WORK TASK
All lines from the one with "least total weight" onward, through the last line of the records below, are to be retyped word for word.

EXERCISE DATA Block Start

(** * pcsftools: a shallow embedding of [pcsf_python/pcsftools.py]

    The module is a thin layer over pandas, networkx and the OmicsIntegrator
    solver.  Each Python function is embedded as a Rocq function of the same
    name.  Exceptions are made explicit with the [result] type, console output
    and the other observable steps are recorded in an event trace, and the
    names a function body mentions are resolved against the module's
    namespace, as the interpreter does when the body runs.

    Numbers.  A Python int or float is embedded as the rational [Q] it
    denotes; a float denotes a binary64 value.  The arithmetic the module
    performs itself is one true division of two set sizes, kept as the exact
    quotient; the comparisons of the sampling proportion with 0 and 1, which
    are exact on floats; and one product of a list length with the sampling
    proportion, which is rounded to binary64 as the interpreter rounds it.
    The sums of edge weights along a path are rounded in the same way. *)

From Stdlib Require Import QArith Qround.
From stdpp Require Import gmap strings list fin_maps fin_sets sorting pretty.

Local Close Scope Q_scope.
Local Open Scope string_scope.
Local Open Scope list_scope.

(** ** Exceptions and results *)

Inductive exn : Type :=
| NameError (name : string)
| AssertionError
| ZeroDivisionError
| KeyError (key : string)
| ValueError
| IndexError
| TypeError
| NetworkXNoPath
| NodeNotFound.

Inductive result (A : Type) : Type :=
| Ok (a : A)
| Raise (e : exn).

Arguments Ok {A} a.
Arguments Raise {A} e.

Definition is_ok {A} (r : result A) : bool :=
  match r with Ok _ => true | Raise _ => false end.

(** ** The module namespace

    Lines 6-11 bind [pd], [itertools], [nx], [graph], [random] and
    [datetime]; the [def] statements bind the eight functions.  Nothing else
    is bound at module level. *)

Definition module_globals : list string :=
  [ "pd"; "itertools"; "nx"; "graph"; "random"; "datetime";
    "run_pcsf"; "_get_similarity"; "get_path_costs";
    "convert_to_gene_symbol"; "convert_to_string_id";
    "get_network_details"; "get_graph_edit_distance";
    "make_solution_similarity_matrix" ].

(** The built-in names the module uses. *)
Definition builtins : list string :=
  [ "print"; "len"; "set"; "list"; "dict"; "zip"; "int"; "str"; "range";
    "AssertionError"; "KeyError"; "True"; "False"; "None" ].

Definition bound_in (names : list string) (name : string) : bool :=
  existsb (String.eqb name) names.

(** Name lookup: local scope, then module globals, then built-ins; a name
    found nowhere raises [NameError]. *)
Definition resolve (locals : list string) (name : string) : result unit :=
  if bound_in locals name || bound_in module_globals name || bound_in builtins name
  then Ok tt
  else Raise (NameError name).

(** Loading a name whose value the model needs: [env] lists the bindings in
    scope that hold a value of the expected kind.  A name bound nowhere
    raises [NameError]. *)
Definition load {A} (locals : list string) (env : list (string * A))
    (name : string) : result A :=
  match list_find (λ b, b.1 = name) env with
  | Some (_, b) => Ok b.2
  | None => match resolve locals name with
            | Raise e => Raise e
            | Ok _ => Raise TypeError
            end
  end.

(** ** [_get_similarity] (lines 64-75) *)

(** [x / y] on two ints: [ZeroDivisionError] when [y] is 0, else the
    quotient, kept in lowest terms so that equal quotients are equal terms. *)
Definition py_truediv (n d : nat) : result Q :=
  match d with
  | O => Raise ZeroDivisionError
  | S _ => Ok (Qred (Z.of_nat n # Pos.of_nat d))
  end.

Definition _get_similarity (a b : list string) : result Q :=
  py_truediv (size (list_to_set a ∩ list_to_set b : gset string))
             (size (list_to_set a ∪ list_to_set b : gset string)).


(** ** Observable steps and the state-and-exception monad *)

Inductive event : Type :=
| Print (line : string)
| PrintProgress (percent : Q)
| BuildGraph
| Draw (index : nat)
| PathQuery (home dest : string).

(** [trace] lists the observable steps in the order they happen; [draws]
    counts the calls made so far to [random.randrange]. *)
Record world : Type := World { trace : list event; draws : nat }.

Definition world0 : world := World [] 0.

Record M (A : Type) : Type := MkM { run : world → world * result A }.
Arguments MkM {A} _.
Arguments run {A} _ _.

#[global] Instance result_ret : MRet result := λ A a, Ok a.
#[global] Instance result_bind : MBind result := λ A B f r,
  match r with Ok a => f a | Raise e => Raise e end.

#[global] Instance M_ret : MRet M := λ A a, MkM (λ w, (w, Ok a)).
#[global] Instance M_bind : MBind M := λ A B f c,
  MkM (λ w, match run c w with
            | (w', Ok a) => run (f a) w'
            | (w', Raise e) => (w', Raise e)
            end).

Definition lift {A} (r : result A) : M A := MkM (λ w, (w, r)).

Definition emit (e : event) : M unit :=
  MkM (λ w, (World (trace w ++ [e]) (draws w), Ok tt)).

(** [try: body except exc_name: handler].  The handler clause is looked at
    only when [body] raises; its expression [exc_name] is evaluated then, and
    an unbound name raises [NameError] in place of the pending exception. *)
Definition try_except {A} (locals : list string) (body : M A)
    (exc_name : string) (matches : exn → bool) (handler : M A) : M A :=
  MkM (λ w, match run body w with
            | (w', Ok a) => (w', Ok a)
            | (w', Raise e) =>
                match resolve locals exc_name with
                | Raise ne => (w', Raise ne)
                | Ok _ => if matches e then run handler w' else (w', Raise e)
                end
            end).

Definition py_assert (c : bool) : M unit :=
  lift (if c then Ok tt else Raise AssertionError).

Definition is_AssertionError (e : exn) : bool :=
  match e with AssertionError => true | _ => false end.
Definition is_KeyError (e : exn) : bool :=
  match e with KeyError _ => true | _ => false end.
Definition is_NetworkXNoPath (e : exn) : bool :=
  match e with NetworkXNoPath => true | _ => false end.

(** ** networkx graphs *)

Inductive value : Type :=
| VNum (q : Q)
| VStr (s : string).

(** An undirected [nx.Graph]: the nodes in insertion order, the attribute
    dictionary of each node, and the attribute dictionary of each edge, stored
    under both orientations of the edge. *)
Record nx_graph : Type := NxGraph {
  g_nodes : list string;
  g_node_attrs : gmap string (gmap string value);
  g_adj : gmap (string * string) (gmap string Q)
}.

Definition empty_graph : nx_graph := NxGraph [] ∅ ∅.

Definition has_node (G : nx_graph) (n : string) : bool :=
  bound_in (g_nodes G) n.

Definition add_node (n : string) (G : nx_graph) : nx_graph :=
  if has_node G n then G
  else NxGraph (g_nodes G ++ [n]) (g_node_attrs G) (g_adj G).

Definition edge_data (G : nx_graph) (u v : string) : gmap string Q :=
  default ∅ (g_adj G !! (u, v)).

(** [G.add_edge(u, v)] followed by [G[u][v].update({attr: x})]. *)
Definition add_edge (u v attr : string) (x : Q) (G : nx_graph) : nx_graph :=
  let G' := add_node v (add_node u G) in
  let d := <[attr := x]> (edge_data G u v) in
  NxGraph (g_nodes G') (g_node_attrs G') (<[(v, u) := d]> (<[(u, v) := d]> (g_adj G'))).

Definition node_data (G : nx_graph) (n : string) : gmap string value :=
  default ∅ (g_node_attrs G !! n).

(** [nx.set_node_attributes(G, {node: {attr: v} ...})]: nodes that are not
    in the graph are passed over. *)
Definition set_node_attributes (G : nx_graph) (attr : string)
    (values : list (string * value)) : nx_graph :=
  foldl (λ G' nv,
           if has_node G' nv.1
           then NxGraph (g_nodes G')
                        (<[nv.1 := <[attr := nv.2]> (node_data G' nv.1)]> (g_node_attrs G'))
                        (g_adj G')
           else G')
        G values.

(** [nx.get_node_attributes(G, attr)], as its list of items. *)
Definition get_node_attributes (G : nx_graph) (attr : string) : list (string * value) :=
  omap (λ n, v ← node_data G n !! attr; Some (n, v)) (g_nodes G).

(** ** Edge-list tables and [nx.from_pandas_edgelist] *)

(** A three-column data frame: the labels of the columns and the rows. *)
Record edge_table : Type := EdgeTable {
  col0 : string;
  col1 : string;
  col2 : string;
  rows : list (string * string * Q)
}.

Definition from_pandas_edgelist (adj_list : edge_table)
    (source target edge_attr : string) : nx_graph :=
  foldl (λ G r, let '(s, t, x) := r in add_edge s t edge_attr x G)
        empty_graph (rows adj_list).

(** ** Binary64 arithmetic

    A float is a rational of the form [m * 2 ^ e] with [|m| < 2 ^ 53] and
    [-1074 <= e]; the result of an operation on floats is the exact result
    rounded to the nearest such number, a tie going to the even [m].  The
    exponent is not bounded above: the operands below are list lengths,
    proportions up to 1 and sums of edge weights. *)

(** The integer nearest to [a / b], a tie going to the even one ([0 <= a]). *)
Definition round_half_even (a : Z) (b : positive) : Z :=
  let q := (a / Zpos b)%Z in
  match (2 * (a mod Zpos b) ?= Zpos b)%Z with
  | Lt => q
  | Gt => (q + 1)%Z
  | Eq => if Z.even q then q else (q + 1)%Z
  end.

(** The exponent of the binade of [n / d]: the largest [c] with
    [2 ^ c <= n / d] ([0 < n]). *)
Definition binade (n : Z) (d : positive) : Z :=
  let c := (Z.log2 n - Z.log2 (Zpos d))%Z in
  if (if 0 <=? c then Zpos d * 2 ^ c <=? n else Zpos d <=? n * 2 ^ (- c))%Z
  then c else (c - 1)%Z.

(** Rounding of a non-negative rational to binary64: 53 significant bits,
    no exponent below -1074, ties to even. *)
Definition round_binary64_pos (n : Z) (d : positive) : Q :=
  if (n <? 2 ^ 53 * Zpos d)%Z
  then let j := Z.min 1074 (Z.max 0 (52 - binade n d)) in
       Qred (round_half_even (n * 2 ^ j) d # Z.to_pos (2 ^ j))
  else let e := (binade n d - 52)%Z in
       inject_Z (round_half_even n (d * Z.to_pos (2 ^ e)) * 2 ^ e).

Definition round_binary64 (x : Q) : Q :=
  match Qnum x with
  | Z0 => 0%Q
  | Zpos n => round_binary64_pos (Zpos n) (Qden x)
  | Zneg n => Qopp (round_binary64_pos (Zpos n) (Qden x))
  end.


(** The float written as the decimal literal [q]. *)
Definition float_literal (q : Q) : Q := round_binary64 q.

(** [n * x] for the length [n] of a list and a float [x]: the length is
    converted to a float and the product is rounded.  A list has fewer than
    2 ^ 53 items, since its item pointers alone would fill 2 ^ 56 bytes, so
    the conversion is exact and the product is rounded once.  On the lengths
    beyond, which no run reaches, the definition keeps the product as it is. *)
Definition len_times_float (n : nat) (x : Q) : Q :=
  if (Z.of_nat n <? 2 ^ 53)%Z
  then round_binary64 (inject_Z (Z.of_nat n) * x)
  else (inject_Z (Z.of_nat n) * x)%Q.

(** ** [nx.dijkstra_path_length]

    The networkx collaborator, by its documented contract: [NodeNotFound]
    when the source is not in the graph, 0 when source and target coincide,
    [NetworkXNoPath] when the target cannot be reached, and otherwise the
    least total weight of a path, where an edge without the [weight]
    attribute weighs 1.  The weight of a path is the float sum of its edge
    weights, taken from the source on.  The contract covers graphs whose
    weights are not negative, as Dijkstra's algorithm requires; on other
    graphs the answer of networkx depends on the order of its queue and is
    not embedded.  The least weight is computed by relaxing every edge once
    per node of the graph. *)

Definition edge_weight (weight : string) (data : gmap string Q) : Q :=
  default 1%Q (data !! weight).

Definition relax (weight : string) (dist : gmap string Q)
    (e : string * string * gmap string Q) : gmap string Q :=
  let '(u, v, data) := e in
  match dist !! u with
  | None => dist
  | Some du =>
      let c := Qred (round_binary64 (du + edge_weight weight data)) in
      match dist !! v with
      | Some dv => if Qle_bool dv c then dist else <[v := c]> dist
      | None => <[v := c]> dist
      end
  end.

EXERCISE DATA Block End

EXERCISE OUTPUT
    least total weight of a path, where an edge without the [weight]
    attribute weighs 1.  The weight of a path is the float sum of its edge
    weights, taken from the source on.  The contract covers graphs whose
    weights are not negative, as Dijkstra's algorithm requires; on other
    graphs the answer of networkx depends on the order of its queue and is
    not embedded.  The least weight is computed by relaxing every edge once
    per node of the graph. *)

Definition edge_weight (weight : string) (data : gmap string Q) : Q :=
  default 1%Q (data !! weight).

Definition relax (weight : string) (dist : gmap string Q)
    (e : string * string * gmap string Q) : gmap string Q :=
  let '(u, v, data) := e in
  match dist !! u with
  | None => dist
  | Some du =>
      let c := Qred (round_binary64 (du + edge_weight weight data)) in
      match dist !! v with
      | Some dv => if Qle_bool dv c then dist else <[v := c]> dist
      | None => <[v := c]> dist
      end
  end.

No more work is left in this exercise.